I’m running a RAID0 setup for my system drive, with 2 x 500GB Western Digital Caviar Blue drives, using my Asus mobo’s integrated RAID controller. The BIOS RAID utility shows the array as healthy. I also tested the RAM with memtest86+ and it checked out fine. When I run chkdsk using the Windows 7 recovery console, it finishes and it seems like there are no errors, but I can’t really tell what the results of chkdsk mean to be honest. For all I know it may have fixed the corruptions and I just need to reinstall the damaged program files.

Are there any software packages which can scan for corruption and other problems with my drives, and tell me which drive is the culprit if its just one of them?
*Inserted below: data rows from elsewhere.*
(* ===== verification/ConnectionRules.v ===== *)
(** * Properties of connections

    What a run of a connection can do: packets arrive, the loop works on the requests,
    the interface asks for objects.  The safety properties are proved by induction on
    such runs, from frames of the operations ([Frames]). *)
From S2P Require Import Prelude RenderManager Lgui CStrings FieldNames Fields DataObjects Url Ui Modify Sync Protocol.
From S2P Require Import SyncSend Frames Connection.

(** ** Frames of the sender *)
Section SenderFrames.
Context (R : relation sender) `{!PreOrder R}.
Hypothesis R_request : ∀ x r, ss_url r = ss_url (x_req x) → ss_isClient r = ss_isClient (x_req x) →
  R x (set_req r x).
Hypothesis R_world : ∀ x w, R x (mkSender w (x_req x) (x_sent x) (x_inprogress x) (x_needAuth x) (x_hasAuth x)).
Hypothesis R_sent : ∀ x l, R x (mkSender (x_world x) (x_req x) (x_sent x ++ l) (x_inprogress x) (x_needAuth x) (x_hasAuth x)).
Hypothesis R_inprogress : ∀ x l, R x (mkSender (x_world x) (x_req x) (x_sent x) (x_inprogress x ++ l) (x_needAuth x) (x_hasAuth x)).

Lemma sending_respects {B} (m : DM B) : respects R (sending m).
Proof. intros x b x'. unfold sending. destruct (m (x_world x)) as [[b1 w]| | |]; [|done..]. intros [= <- <-]. apply R_world. Qed.
Lemma upd_req_respects f : (∀ r, ss_url (f r) = ss_url r ∧ ss_isClient (f r) = ss_isClient r) → respects R (upd_req f).
Proof. intros Hf x b x' [= <- <-]. by apply R_request; apply Hf. Qed.
Lemma packetSend_respects encodes p : respects R (connectionContext_packetSend encodes p).
Proof.
  intros x b x' [= <- <-]. destruct (encodes p); [apply R_sent|]. pose proof (R_sent x []) as H. by rewrite app_nil_r in H.
Qed.
Lemma add_inprogress_respects url : respects R (add_inprogress url).
Proof. intros x b x' [= <- <-]. apply R_inprogress. Qed.
#[local] Hint Resolve sending_respects packetSend_respects add_inprogress_respects : respects.
#[local] Ltac go := respects; try (apply upd_req_respects; intros r; repeat case_match; done).
Lemma field_operands_respects d names : respects R (field_operands d names).
Proof. induction names; cbn [field_operands]; unfold req; go. Qed.
#[local] Hint Resolve field_operands_respects : respects.
Lemma send_addChild_respects d : respects R (send_addChild d).
Proof. unfold send_addChild, req. go. Qed.
#[local] Hint Resolve send_addChild_respects : respects.
Lemma node_operands_respects d : respects R (node_operands d).
Proof. unfold node_operands, req. go. Qed.
#[local] Hint Resolve node_operands_respects : respects.
Lemma syncOperand_respects d : respects R (connectionContext_syncOperand d).
Proof. unfold connectionContext_syncOperand, req. go. Qed.
#[local] Hint Resolve syncOperand_respects : respects.
Lemma recordSync_respects d : respects R (connectionContext_recordSync d).
Proof. unfold connectionContext_recordSync, req. go. Qed.
#[local] Hint Resolve recordSync_respects : respects.
Lemma recordSyncList_respects : respects R connectionContext_recordSyncList.
Proof. unfold connectionContext_recordSyncList, req. go. Qed.
#[local] Hint Resolve recordSyncList_respects : respects.
Lemma processSyncRequest_respects encodes : respects R (connectionContext_processSyncRequest encodes).
Proof.
  unfold connectionContext_processSyncRequest, connectionContext_outgoingSyncForced, connectionContext_outgoingSync,
    start_completeFields, req. go.
Qed.
End SenderFrames.

(** ** Frames of the connection *)
Section Frames.
Context (R : relation connection) `{!PreOrder R}.
Variable script : oloc → cstring → UM ().
Variable endpoint_text : cstring.
(** What [R] does not look at: the objects, the table of objects, the counter and the
    request to load an application; of a request, where it is. *)
Hypothesis R_other : ∀ c u g q l, R c (mkConn u g (c_requests c) (c_inprogress c) (c_sent c) (c_needAuth c) (c_hasAuth c)
  (c_buffer c) q l).
Hypothesis R_index : ∀ c key r i, al_find key (c_requests c) = Some r →
  R c (mkConn (c_ui c) (c_globals c) (replace_request key (with_objectIndex i r) (c_requests c))
         (c_inprogress c) (c_sent c) (c_needAuth c) (c_hasAuth c) (c_buffer c) (c_sequenceID c) (c_loading c)).

Lemma in_ui_respects {B} (m : UM B) : respects R (in_ui m).
Proof. intros c b c'. unfold in_ui. destruct (m (c_ui c)) as [[b1 u]| | |]; [|done..]. intros [= <- <-]. apply R_other. Qed.
Lemma in_objects_respects {B} (m : DM B) : respects R (in_objects m).
Proof. apply in_ui_respects. Qed.
Lemma set_globals_respects l : respects R (set_globals l).
Proof. intros c b c' [= <- <-]. apply R_other. Qed.
Lemma set_loading_respects l : respects R (set_loading l).
Proof. intros c b c' [= <- <-]. apply R_other. Qed.
Lemma next_sequenceID_respects : respects R next_sequenceID.
Proof. intros c b c' [= <- <-]. apply R_other. Qed.
Lemma in_sync_respects {B} key (m : SM B) : respects R (in_sync key m).
Proof.
  intros c b c'. unfold in_sync. destruct (al_find key (c_requests c)) as [r|] eqn:E; [|done].
  destruct (m _) as [[b1 s]| | |]; [|done..]. intros [= <- <-].
  etrans; [by apply (R_index c key r (sr_objectIndex (s_req s)))|apply (R_other (mkConn _ _ _ _ _ _ _ _ _ _))].
Qed.
Lemma parse_url_respects s : respects R (parse_url s).
Proof. intros c b c'. unfold parse_url. destruct (url_parse s URL_ALL ()) as [[u []]| | |]; [|done..]. by intros [= <- <-]. Qed.
#[local] Hint Resolve in_ui_respects in_objects_respects set_globals_respects set_loading_respects
  next_sequenceID_respects in_sync_respects parse_url_respects : respects.
Lemma locate_respects url : respects R (dataobject_locate url).
Proof. unfold dataobject_locate, dataobject_locateStr, hashtable_find. respects. Qed.
Lemma construct_respects url b : respects R (dataobject_construct url b).
Proof. unfold dataobject_construct, dataobject_exportGlobal, hashtable_append. respects. Qed.
#[local] Hint Resolve locate_respects construct_respects : respects.
Lemma syncRequest_new_respects url b : respects R (syncRequest_new url b).
Proof. unfold syncRequest_new. respects. Qed.
Lemma run_event_respects d e : respects R (run_event script d e).
Proof. unfold run_event. respects. Qed.
#[local] Hint Resolve run_event_respects : respects.
Lemma onsyncfinished_respects d : respects R (dataobject_onsyncfinished script d).
Proof. unfold dataobject_onsyncfinished. respects. Qed.
Lemma loadApplication_respects d b url : respects R (manager_loadApplication d b url).
Proof. unfold manager_loadApplication. respects. Qed.
Lemma other_type_respects f : respects R (other_type f).
Proof. unfold other_type. respects. Qed.
Lemma find_record_respects cs i index mi ma : respects R (find_record cs i index mi ma).
Proof. revert i; induction cs; intros i; cbn [find_record]; respects. Qed.
Lemma remove_child_respects d i : respects R (remove_child d i).
Proof. unfold remove_child. respects. Qed.
#[local] Hint Resolve find_record_respects remove_child_respects : respects.
Lemma process_record_respects key d p : respects R (process_record key d p).
Proof. unfold process_record, find_request. respects. Qed.
#[local] Hint Resolve process_record_respects : respects.
Lemma processSync_respects id l : respects R (processSync endpoint_text id l).
Proof. unfold processSync, connectionContext_processRecordSyncList, find_request. respects. Qed.
End Frames.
I have no qualms about reinstalling Windows, all my apps and replacing a drive if its faulty…I’d just rather not replace both, if only one of them is damaged (or neither!)

Cheers
Frostfire: RAIDs do not work in that way. To Windows (and chkdsk), these 2 drives appear as ONE volume (just C:), and cannot be scanned separately. That’s why I’m asking for specialist piece of software which can scan them as individual drives to find out if one is damaged, or both. If you know how to identify from chkdsk whether a hard disk is irreparably corrupted or not, that might be useful.

  1. Frostfire
    February 20th, 2011 at 17:01 | #1

    Run Chkdsk.exe. Open the DOS console and type in Chkdsk C:, this will check C:, then run it again on D:.